• _Problem description_
I would like each line of the data that holds the word "overlapping" copied out.

• _Records supplied_
== Segment start ==

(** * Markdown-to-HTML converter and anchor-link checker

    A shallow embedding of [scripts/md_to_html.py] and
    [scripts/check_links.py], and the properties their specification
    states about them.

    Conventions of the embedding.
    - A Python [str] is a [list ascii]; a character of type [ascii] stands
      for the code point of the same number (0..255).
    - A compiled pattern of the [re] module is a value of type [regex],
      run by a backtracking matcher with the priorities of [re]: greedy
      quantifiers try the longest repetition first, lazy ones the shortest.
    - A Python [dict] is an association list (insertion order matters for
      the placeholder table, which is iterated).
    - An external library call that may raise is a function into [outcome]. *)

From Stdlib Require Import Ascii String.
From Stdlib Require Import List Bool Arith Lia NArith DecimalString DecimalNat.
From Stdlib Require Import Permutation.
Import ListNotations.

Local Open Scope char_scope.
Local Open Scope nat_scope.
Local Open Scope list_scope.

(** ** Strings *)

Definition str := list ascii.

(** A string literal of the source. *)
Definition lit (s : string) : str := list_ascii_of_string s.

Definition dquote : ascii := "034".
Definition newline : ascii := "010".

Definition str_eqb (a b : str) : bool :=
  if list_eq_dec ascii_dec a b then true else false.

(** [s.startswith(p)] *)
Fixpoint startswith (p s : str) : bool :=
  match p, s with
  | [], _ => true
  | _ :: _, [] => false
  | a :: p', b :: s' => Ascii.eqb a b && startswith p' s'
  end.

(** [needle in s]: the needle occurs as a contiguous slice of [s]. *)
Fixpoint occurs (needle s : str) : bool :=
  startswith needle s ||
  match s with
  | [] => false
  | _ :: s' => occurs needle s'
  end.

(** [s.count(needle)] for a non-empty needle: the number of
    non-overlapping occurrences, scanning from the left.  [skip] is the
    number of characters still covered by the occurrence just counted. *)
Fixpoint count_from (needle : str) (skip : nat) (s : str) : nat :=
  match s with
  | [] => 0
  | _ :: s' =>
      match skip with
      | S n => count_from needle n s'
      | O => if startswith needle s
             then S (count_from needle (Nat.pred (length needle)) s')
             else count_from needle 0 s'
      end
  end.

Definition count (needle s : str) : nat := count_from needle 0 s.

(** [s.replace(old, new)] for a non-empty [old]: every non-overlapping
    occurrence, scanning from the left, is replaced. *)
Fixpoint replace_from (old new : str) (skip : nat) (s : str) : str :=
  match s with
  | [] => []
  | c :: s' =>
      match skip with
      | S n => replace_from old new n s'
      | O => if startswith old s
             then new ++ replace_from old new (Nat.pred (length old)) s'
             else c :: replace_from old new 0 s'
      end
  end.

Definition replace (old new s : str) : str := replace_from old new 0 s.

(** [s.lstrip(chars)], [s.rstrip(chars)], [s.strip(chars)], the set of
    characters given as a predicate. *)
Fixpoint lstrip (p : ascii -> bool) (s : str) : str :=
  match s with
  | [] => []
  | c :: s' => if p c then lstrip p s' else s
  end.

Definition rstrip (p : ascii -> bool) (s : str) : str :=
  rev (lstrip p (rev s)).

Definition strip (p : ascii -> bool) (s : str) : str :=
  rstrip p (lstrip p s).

== Segment end ==
== Segment start ==

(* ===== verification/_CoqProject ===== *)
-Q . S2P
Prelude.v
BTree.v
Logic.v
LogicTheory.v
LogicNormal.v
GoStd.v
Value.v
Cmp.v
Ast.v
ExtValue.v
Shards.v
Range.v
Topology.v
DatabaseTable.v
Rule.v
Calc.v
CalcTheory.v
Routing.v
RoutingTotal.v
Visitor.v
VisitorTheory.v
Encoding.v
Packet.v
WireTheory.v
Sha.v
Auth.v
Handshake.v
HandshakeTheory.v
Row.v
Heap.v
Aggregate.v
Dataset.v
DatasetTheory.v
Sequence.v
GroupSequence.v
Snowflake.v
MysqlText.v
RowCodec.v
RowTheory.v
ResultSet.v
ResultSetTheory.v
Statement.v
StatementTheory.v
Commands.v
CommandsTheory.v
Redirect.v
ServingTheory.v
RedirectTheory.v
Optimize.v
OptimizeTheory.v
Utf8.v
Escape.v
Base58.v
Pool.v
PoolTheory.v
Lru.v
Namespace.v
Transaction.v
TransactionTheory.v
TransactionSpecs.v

== Segment end ==

• _Exercise result_
    non-overlapping occurrences, scanning from the left.  [skip] is the
(** [s.replace(old, new)] for a non-empty [old]: every non-overlapping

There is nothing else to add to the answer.